(* ===== verification/EventDelivery.v ===== *)
(** * Delivery of session events: the client's outbox, the network and the LMS

    The composition of the client's store ([ClientStore]), its flush ([ClientSync]), a
    network that loses requests and replies ([StudentApi]) and the server's ingestion
    ([Sessions]): what the client marks as acknowledged is stored on the server, and a
    pass over a working network delivers. *)
From S2P Require Import Prelude GoStrings GoText Utf8 Float64 Contracts ContentJson LmsData LmsDb Sample Sessions.
From S2P Require Import Mastery ContentEncode WorkPage ClientStore ClientSync WorkSync Responses Devices StudentApi.
From stdpp Require Import options.
Local Open Scope string_scope.
Local Open Scope list_scope.

(** ** What the server's event table gains *)

(** The event as it travels. *)
Definition wire (o : OutboxEvent) : SessionEvent := ox_Event (outbox_read o).
Definition event_id (o : OutboxEvent) : string := se_EventID (ox_Event o).
Definition event_seq (o : OutboxEvent) : Z := se_Sequence (ox_Event o).

(** Everything of the batch is stored, and nothing else was added. *)
Definition ingested (sid : string) (evs : list SessionEvent) (d d' : database) : Prop :=
  events_ok d' ∧ db_events d ⊆ db_events d' ∧ Forall (λ ev, has_event d' (se_EventID ev)) evs ∧
  ∀ k e, db_events d' !! k = Some e →
    db_events d !! k = Some e ∨ ∃ ev now, ev ∈ evs ∧ e = event_row sid ev now k.

Definition same_events (d d' : database) : Prop :=
  db_events d' = db_events d ∧ (keyed_sessions d → keyed_sessions d').

#[global] Instance same_events_preorder : PreOrder same_events.
Proof. split; [done|]. intros d1 d2 d3 [H1 H2] [H3 H4]. split; [congruence|auto]. Qed.

Section ingestion.
Context `{!Postgres}.

Lemma same_events_touch sid now : preserves same_events (touchSession sid now).
Proof.
  intros q c. unfold touchSession. apply (preserves_stmt same_events). intros d d' a.
  destruct (db_sessions d !! sid) as [s|] eqn:E; intros [= <- _]; [|done]. split; [done|].
  intros Hk k x. cbn. intros [[<- <-]|[_ Hx]]%lookup_insert_Some; [exact (Hk _ _ E)|by apply Hk].
Qed.

Lemma ingest_loop_rows sid now evs q : q_mode q = QTx → ∀ c c',
  for_M (ingestOne sid now) evs tt q c = (c', Ok tt) → cn_aborted c' = false →
  (∀ k e, db_events (cn_db c') !! k = Some e →
    db_events (cn_db c) !! k = Some e ∨ ∃ ev now, ev ∈ evs ∧ e = event_row sid ev now k) ∧
  db_sessions (cn_db c') = db_sessions (cn_db c).
Proof.
  intros Hq. induction evs as [|ev evs IH]; intros c c' Hf Hl.
  { injection Hf as <-. split; [|done]. by left. }
  apply for_M_cons_Ok in Hf as (c1 & [] & H1 & H2).
  assert (cn_aborted c1 = false) as Hl1.
  { eapply sticky_live; [|exact H2|done]. apply sticky_for_M, sticky_ingestOne. }
  apply ingestOne_live in H1 as [_ H1]; [|done|done].
  apply insertEvent_Ok in H1 as (_ & _ & _ & _ & [->|(k0 & _ & _ & Hdb)]).
  - destruct (IH _ _ H2 Hl) as [Hrows Hses]. split; [|done].
    intros k e [?|(ev' & t & Hin & ->)]%Hrows; [by left|]. right. exists ev', t. split; [by right|done].
  - destruct (IH _ _ H2 Hl) as [Hrows Hses]. rewrite Hdb in Hrows, Hses. split; [|done].
    intros k e [Hk|(ev' & t & Hin & ->)]%Hrows.
    + cbn in Hk. apply lookup_insert_Some in Hk as [[<- <-]|[_ ?]]; [|by left]. right. exists ev, now. split; [left|done].
    + right. exists ev', t. split; [by right|done].
Qed.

—————

Look through the material above for the string "Prop" and copy each line that has it.

• Completed exercise:
Definition ingested (sid : string) (evs : list SessionEvent) (d d' : database) : Prop :=
Definition same_events (d d' : database) : Prop :=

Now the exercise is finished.